Description: Specifies the resource ID of the private DNS zone for Azure Storage blob endpoints. Not required if DNS A-records get created via Azue Policy.

Type: `string`

Default: `""`

### [private\_dns\_zone\_id\_cognitive\_account](#input\_private\_dns\_zone\_id\_cognitive\_account)

Description: Specifies the resource ID of the private DNS zone for Azure Cognitive Services. Not required if DNS A-records get created via Azure Policy.

Type: `string`

Default: `""`

### [private\_dns\_zone\_id\_data\_factory](#input\_private\_dns\_zone\_id\_data\_factory)

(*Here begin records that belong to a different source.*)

(** C37. [Task.Wait] returns, by the deadline of its timeout and of the caller's
    context, whatever the host answers and however slowly; it reports success
    only after the host reported that very task stopped with exit status OK,
    and a task error only with the exit status and type the host reported. *)
Theorem Wait_ends t ctx opts s :
  0 < wc_pollInterval (wait_config opts) ->
  wp (Wait c t ctx opts)
     (fun r s' => outcome_ok t r /\
        cn_now s <= cn_now s' <= Z.max (cn_now s) (deadline ctx (cn_now s) (wc_timeout (wait_config opts)))) s.
Proof.
  intros Hi. unfold wp. rewrite run_Wait by done.
  apply wait_loop_ends; [done|apply ctx_WithTimeout_Done|lia|by apply wait_fuel_enough].
Qed.

(** ** A host that answers *)

Section Responsive.
Context (t : Task) (T0 d : Z) (exitStatus typ : string).

Definition finished (st : TaskStatus) : Prop :=
  ts_Status st = "stopped" /\ ts_ExitStatus st = exitStatus /\ ts_Type st = typ.

(** Every status request with [d] milliseconds left is answered within [d]; the
    report is the final one from [T0] on, and before that it may be. *)
Definition responsive : Prop :=
  forall ctx now p, (forall D, ctx_Done ctx = Some D -> now + d < D) ->
    exists resp st, (pve_do ctx (get_request (status_path t)) now p).1.1 = Ok resp /\
      (pve_do ctx (get_request (status_path t)) now p).1.2 <= now + d /\
      decodeResponse d_TaskStatus zeroTaskStatus resp = Ok st /\
      (T0 <= now \/ ts_Status st = "stopped" -> finished st).

Context (Hurl : env_url_parse (apiURL c (status_path t)) <> None) (Hresp : responsive).

Lemma run_getStatus_responsive ctx s :
  (forall D, ctx_Done ctx = Some D -> cn_now s + d < D) ->
  exists st, (run (getStatus c ctx t) s).1 = Ok st /\
    cn_now s <= cn_now (run (getStatus c ctx t) s).2 <= cn_now s + d /\
    (T0 <= cn_now s \/ ts_Status st = "stopped" -> finished st).
Proof.
  intros Hd. destruct (Hresp ctx (cn_now s) (cn_pve s) Hd) as (resp & st & H1 & H2 & H3 & H4).
  exists st. unfold getStatus. rewrite run_bind, run_get by done. unfold answer. rewrite H1, H3. cbn [run fst snd].
  split_and!; [done| | |done].
  - apply timely_sent.
  - unfold sent. by destruct (pve_do _ _ _ _) as [[r t'] p'].
Qed.

Lemma finished_verdict st : finished st ->
  verdict t st = if String.eqb exitStatus "OK" then None else Some (EBase (TaskError (tk_UPID t) exitStatus typ)).
Proof. intros (_ & H1 & H2). unfold verdict. by rewrite H1, H2. Qed.

Lemma run_select_tick ctx D tick s :
  ctx_Done ctx = Some D -> cn_now s < D -> tick < D ->
  run (select_tick ctx tick) s =
  (Some (Z.max (cn_now s) tick), sleep_until (Z.max (cn_now s) tick) s).
Proof.
  intros HD H1 H2. unfold select_tick. rewrite run_atom, HD.
  destruct (Z.ltb_spec (Z.max (cn_now s) D) (Z.max (cn_now s) tick)); [lia|].
  destruct (Z.eqb_spec (Z.max (cn_now s) D) (Z.max (cn_now s) tick)); [lia|]. done.
Qed.

Lemma wait_loop_hears fuel ctx D start interval last s :
  0 < interval -> 0 <= d -> ctx_Done ctx = Some D -> start <= last <= cn_now s ->
  cn_now s <= T0 + interval + d -> T0 + interval + 2 * d < D ->
  wp (wait_loop c fuel t ctx start interval last)
     (fun r s' => r = OutOfFuel \/
        r = Returned (if String.eqb exitStatus "OK" then None
                      else Some (EBase (TaskError (tk_UPID t) exitStatus typ))) /\
        cn_now s' <= T0 + interval + 2 * d) s.
Proof.
  intros Hi Hd HD. revert last s. induction fuel as [|fuel IH]; intros last s Hl Hs HT; [by left|].
  cbn [wait_loop]. apply wp_bind. unfold wp at 1.
  destruct (run_getStatus_responsive ctx s) as (st & -> & Hnow & Hfin).
  { intros D'. rewrite HD. intros [= <-]. lia. }
  set (s1 := (run (getStatus c ctx t) s).2) in *.
  destruct (String.eqb_spec (ts_Status st) "stopped") as [Hst|Hst].
  { rewrite <- (finished_verdict st) by auto. unfold verdict.
    destruct (String.eqb (ts_ExitStatus st) "OK"); apply wp_ret; right; (split; [done|lia]). }
  assert (cn_now s < T0) as Hlt.
  { destruct (Z.lt_ge_cases (cn_now s) T0); [done|]. destruct Hst. by destruct Hfin; [by left|]. }
  pose proof (next_tick_after start interval last Hi).
  apply wp_bind. unfold wp at 1. rewrite (run_select_tick ctx D) by (done || lia). cbn [fst snd].
  apply IH; cbn; lia.
Qed.
(* ===== verification/Provisioner.v ===== *)
(** * internal/provisioner/provisioner.go: building and removing containers

    [Provision] runs as a goroutine ([Job], started by the pool); [Deprovision],
    [Suspend] and [Resume] run inside a request. The Proxmox client, the SSH
    client, the Caddy client and the station creator are reached through the
    interfaces the file declares: each call is one remote event.

    [getClient] does its second look-up, its two queries and the cache write
    while it holds the write lock. The lock excludes other [getClient] and
    [InvalidateClient] calls, not database writers; leaving it out here only
    adds interleavings. *)

From stdpp Require Import gmap strings list fin_maps.
From Stdlib Require Import ZArith Lia Ascii.
From S2P Require Import Prelude GoStrings World Crypto SSHExec ProxmoxErrors.
From S2P Require NodeStore ProjectStore TenantStore StationStore.

Open Scope Z_scope.

Definition defaultLXCBridge : string := "vmbr0".
Definition defaultMountRoot : string := "/mnt/tenants".
Definition defaultFreeRadioDir : string := "/root/freeRadio".
Definition defaultFreeRadioBranch : string := "dev".

(** The optional clients are booleans: whether they were set. Durations are
    milliseconds. *)
Record Provisioner := mkProvisioner {
  pv_encryptionKey : string;
  pv_caddyClient : bool;
  pv_stationCreator : bool;
  pv_caddyDomain : string;
  pv_sshClient : bool;
  pv_freeRadioRepoURL : string;
  pv_freeRadioRepoBranch : string;
  pv_lxcBridge : string;
  pv_mountRoot : string;
  pv_appDir : string;
  pv_healthTimeout : Z;
  pv_healthInterval : Z }.
(* ===== verification/ProvisionerSpec.v ===== *)
(** * What provisioning and deprovisioning achieve

    Outcomes of [Provisioner.v] run alone, with the remote systems and the
    statements of the database free to fail at any call: a provisioning settles
    the tenant and the RAM account, a deprovisioning returns success only when
    the tenant is deleted, and the health check terminates. What a failing
    statement can spoil is said in disjuncts guarded by [faulty]. *)

From stdpp Require Import gmap strings list fin_maps relations.
From Stdlib Require Import ZArith Lia.
From S2P Require Import Prelude GoStrings NetIP World IPAlloc Tables NodeStore TenantFSM StoreSafe SSHExec Provisioner.
From S2P Require Crypto ProjectStore TenantStore ProxmoxErrors StationStore.

Open Scope Z_scope.

Definition anyway (_ _ : World) : Prop := True.

(** An assertion about the tables of tenants and nodes only. *)
Class TablesOnly (I : World -> Prop) : Prop :=
  tables_only : forall w w', w_tenants w' = w_tenants w -> w_nodes w' = w_nodes w -> I w -> I w'.

(** What tolerates every operation that leaves the tenants, the nodes and the
    pending goroutines alone. *)
Class Untouched (I : World -> Prop) (G : World -> World -> Prop) : Prop :=
  untouched : forall w w', w_tenants w' = w_tenants w -> w_nodes w' = w_nodes w -> w_jobs w' = w_jobs w ->
    I w -> I w' /\ G w w'.

#[export] Instance untouched_tables I `{!TablesOnly I} : Untouched I anyway.
Proof. intros w w' H1 H2 _ Hw. split; [|done]. by apply (tables_only w). Qed.

#[export] Instance quiet_untouched I G `{!Untouched I G} : Quiet I G.
Proof. split; intros; by apply (untouched w). Qed.

(** The tenant's row is in status [st], and the node accounts are [N]. *)
Definition in_phase (tid : string) (st : TenantStatus) (lxc : option Z) (N : gmap string Node) (w : World) : Prop :=
  w_nodes w = N /\ tenants_ok (w_tenants w) /\
  exists t, w_tenants w !! tid = Some t /\ t_Status t = st /\ t_LXCID t = lxc.

#[export] Instance in_phase_tables tid st lxc N : TablesOnly (in_phase tid st lxc N).
Proof. intros w w' H1 H2 (?&?&?). unfold in_phase. by rewrite H1, H2. Qed.

Section Phase.
Context `{Env} (I : World -> Prop) (G : World -> World -> Prop) `{!Untouched I G}.

Abbreviation stays p := (safe I G any p).

Lemma stays_query {A} (f : World -> A) : stays (query f).
Proof. apply (safe_query_any _ _). Qed.
Lemma stays_ext ev : stays (ext ev).
Proof. apply (safe_ext _ _). Qed.
Lemma stays_sample {A} (f : nat -> A) : stays (sample f).
Proof. apply (safe_sample _ _). Qed.
Lemma stays_clients {A} (f : World -> A) g : stays (local (fun w => (f w, set_clients (g w) w))).
Proof. apply safe_atom. intros w Hw. by destruct (untouched w (set_clients (g w) w) eq_refl eq_refl eq_refl Hw). Qed.
Lemma stays_local_read {A} (f : World -> A) : stays (local (fun w => (f w, w))).
Proof. apply safe_atom. intros w Hw. by destruct (untouched w w eq_refl eq_refl eq_refl Hw). Qed.

Lemma stays_event (w : World) ev :
  I w -> let w' := set_trace (w_trace w ++ [ev]) (set_tick (S (w_tick w)) w) in I w' /\ G w w'.
Proof. intros Hw. by apply (untouched w). Qed.

Lemma stays_traced {A} (g : World -> A) ev :
  stays (atom (fun w => (g w, set_trace (w_trace w ++ [ev]) (set_tick (S (w_tick w)) w)))).
Proof. apply safe_atom. intros w Hw. by destruct (stays_event w ev Hw). Qed.

Lemma stays_GetNextID c : stays (GetNextID c).
Proof.
  apply safe_atom. intros w Hw. destruct (stays_event w (EvGetNextID (c_NodeID c)) Hw). by destruct (env_ext _ _).
Qed.

Lemma stays_http_get u : stays (http_get u).
Proof.
  apply safe_atom. intros w Hw. destruct (stays_event w (EvHealthGet u) Hw). by destruct (env_ext _ _).
Qed.

End Phase.

#[export] Hint Resolve stays_query stays_ext stays_sample stays_clients stays_local_read
  stays_GetNextID stays_http_get : safe.

Ltac stays_auto :=
  repeat match goal with
  | |- safe _ _ any (let _ := _ in _) => cbv zeta
  | |- safe _ _ any (Ret _) => apply safe_any
  | |- safe _ _ any (bind _ _) =>
      apply safe_bind_any; [solve [eauto with safe typeclass_instances]|]
  | |- safe _ _ any (bind _ _) => apply safe_bind_any
  | |- safe _ _ any (match ?x with _ => _ end) => destruct x
  | |- forall _, _ => intros ?
  | |- safe _ _ any _ => solve [eauto with safe typeclass_instances]
  end.

Section Programs.
Context `{Env} (I : World -> Prop) (G : World -> World -> Prop) `{!Untouched I G}.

Description: Specifies the resource ID of the private DNS zone for Azure Data Factory. Not required if DNS A-records get created via Azure Policy.

Type: `string`

Default: `""`

### [private\_dns\_zone\_id\_databricks](#input\_private\_dns\_zone\_id\_databricks)

Description: Specifies the resource ID of the private DNS zone for Azure Databricks UI endpoints. Not required if DNS A-records get created via Azue Policy.

Type: `string`

Default: `""`

### [private\_dns\_zone\_id\_dfs](#input\_private\_dns\_zone\_id\_dfs)

Description: Specifies the resource ID of the private DNS zone for Azure Storage dfs endpoints. Not required if DNS A-records get created via Azue Policy.

Type: `string`

Default: `""`

### [private\_dns\_zone\_id\_open\_ai](#input\_private\_dns\_zone\_id\_open\_ai)

Description: Specifies the resource ID of the private DNS zone for Azure Open AI. Not required if DNS A-records get created via Azure Policy.

Type: `string`

Default: `""`

### [private\_dns\_zone\_id\_search\_service](#input\_private\_dns\_zone\_id\_search\_service)

Description: Specifies the resource ID of the private DNS zone for Azure Cognitive Search endpoints. Not required if DNS A-records get created via Azure Policy.

Type: `string`

Default: `""`

### [private\_dns\_zone\_id\_vault](#input\_private\_dns\_zone\_id\_vault)

Description: Specifies the resource ID of the private DNS zone for Azure Key Vault. Not required if DNS A-records get created via Azure Policy.

Type: `string`

Default: `""`

### [service\_principal\_name\_terraform\_plan](#input\_service\_principal\_name\_terraform\_plan)

Description: Specifies the name of the service principal used for the Terraform plan in PRs.

Type: `string`

Default: `""`

### [tags](#input\_tags)

Description: Specifies the tags that you want to apply to all resources.

Type: `map(string)`

Default: `{}`

### [zone\_redundancy\_enabled](#input\_zone\_redundancy\_enabled)

Description: Specifies whether zone-redundancy should be enabled for all resources.

Type: `bool`

Default: `true`

## Outputs

The following outputs are exported:

### [databricks\_account\_id](#output\_databricks\_account\_id)

Description: Specifies the account id of Databricks.

### [databricks\_network\_connectivity\_config\_id](#output\_databricks\_network\_connectivity\_config\_id)

Description: Specifies the id of the network connectivity config.

## License

[MIT License](/LICENSE)

## Contributing

This project accepts public contributions. Please use issues, pull requests and the discussins feature in case you have any questions or want to enhance this module.